I’ve been repeating this phrase to myself for the past few days. After becoming aware of how much I “like”, “pin”, and thumb through the endless scroll, I’ve decided to create routines that push me to be mindful of what I’m doing and how I’m contributing to my self-improvement. I think creating is one of the greatest forms of self-improvement, whether you’re creating an app, a photograph or an essay. It’s a form of learning and I’m in the mood to learn more about myself and perhaps a craft. And while this self-imposed impetus has been a form of inspiration, it’s all been a source of anxiety. I want to contribute, I want to create, but what exactly am I creating?
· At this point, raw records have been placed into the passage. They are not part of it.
(** C31: a file that ends inside a record still yields a PCB for it: the
    number read is its arrival time, and its burst time and interrupt flag
    are those of the record before, which the locals of [input] still
    hold. *)
Theorem truncated_record_reuses_locals (policy tq : Z) (evs : list event)
    (e : event) (a : Z) (fuel : nat) :
  (length evs + 2 < fuel)%nat →
  read_input fuel (print_file policy tq (evs ++ [e]) (nl +:+ pretty a +:+ nl)) =
    Ok (policy, quantum_read policy tq,
        load (evs ++ [e; mkEvent a (ev_burst e) (ev_interrupt e)])).
Proof.
  intros Hfuel.
  replace fuel with (length (evs ++ [e]) + S (S (fuel - length evs - 3)))%nat
    by (rewrite length_app; simpl; lia).
  rewrite read_input_print, locals_after_snoc by done.
  cbn [input_file]. unfold fscanf_ddd.
  rewrite scan_d_nl, scan_d_pretty by done. simpl.
  unfold load. by rewrite (cons_middle e evs [_]), app_assoc, (input_snoc _ (evs ++ [e])).
Qed.

Lemma truncated_record_reuses_locals_witness :
  read_input 4 (print_file 1 0 ([] ++ [mkEvent 0 5 1]) (nl +:+ pretty 7 +:+ nl)) =
    Ok (1, quantum_read 1 0, load ([] ++ [mkEvent 0 5 1; mkEvent 7 5 1])).
Proof. apply (truncated_record_reuses_locals 1 0 [] (mkEvent 0 5 1) 7 4). simpl. lia. Defined.

(** ** Characters that are not part of a number *)

Lemma skip_space_garbage fs : has_garbage (skip_space fs) = has_garbage fs.
Proof.
  induction fs as [|c fs IH]; [done|]. simpl.
  destruct (isspace c) eqn:Hc; [|done]. by rewrite IH, isspace_class.
Qed.

Lemma read_digits_garbage acc fs :
  has_garbage (read_digits acc fs).2 = has_garbage fs.
Proof.
  revert acc. induction fs as [|c fs IH]; intros acc; [done|]. simpl.
  destruct (isdigit c) eqn:Hc; [|done].
  apply isdigit_class in Hc as (_ & _ & _ & ->). apply IH.
Qed.

Lemma read_number_garbage sign fs :
  has_garbage fs = true → keeps_garbage (read_number sign fs).
Proof.
  intros Hfs. unfold read_number. destruct fs as [|c fs]; [done|].
  destruct (isdigit c); [|done].
  pose proof (read_digits_garbage 0 (String c fs)) as Hr.
  destruct (read_digits 0 (String c fs)). simpl in *. congruence.
Qed.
This question has me thinking about my interests and, more importantly, my passions, because I do believe creation stems from passion and how we wield it. As a way to reflect on this, I’m actively trying to lower how much I use my smartphone, especially in the morning. I now wake up half an hour earlier, and begin my day thoughtfully. I used to wake up and immediately start seeing what people were posting on Facebook, Instagram, etc….but now instead of spending my time with the internet, I start my day with myself and my goals for the day. It’s a routine that I plan on sticking with and improving on.
But I still haven’t answered the questions: What is my passion and what do I want to do with it? I’m not sure just yet but I’m going to continue working toward the answer while being mindful of the question. Or rather, I’m going to follow Rainer Maria Rilke’s advice, and I’m going to live the questions and see what happens.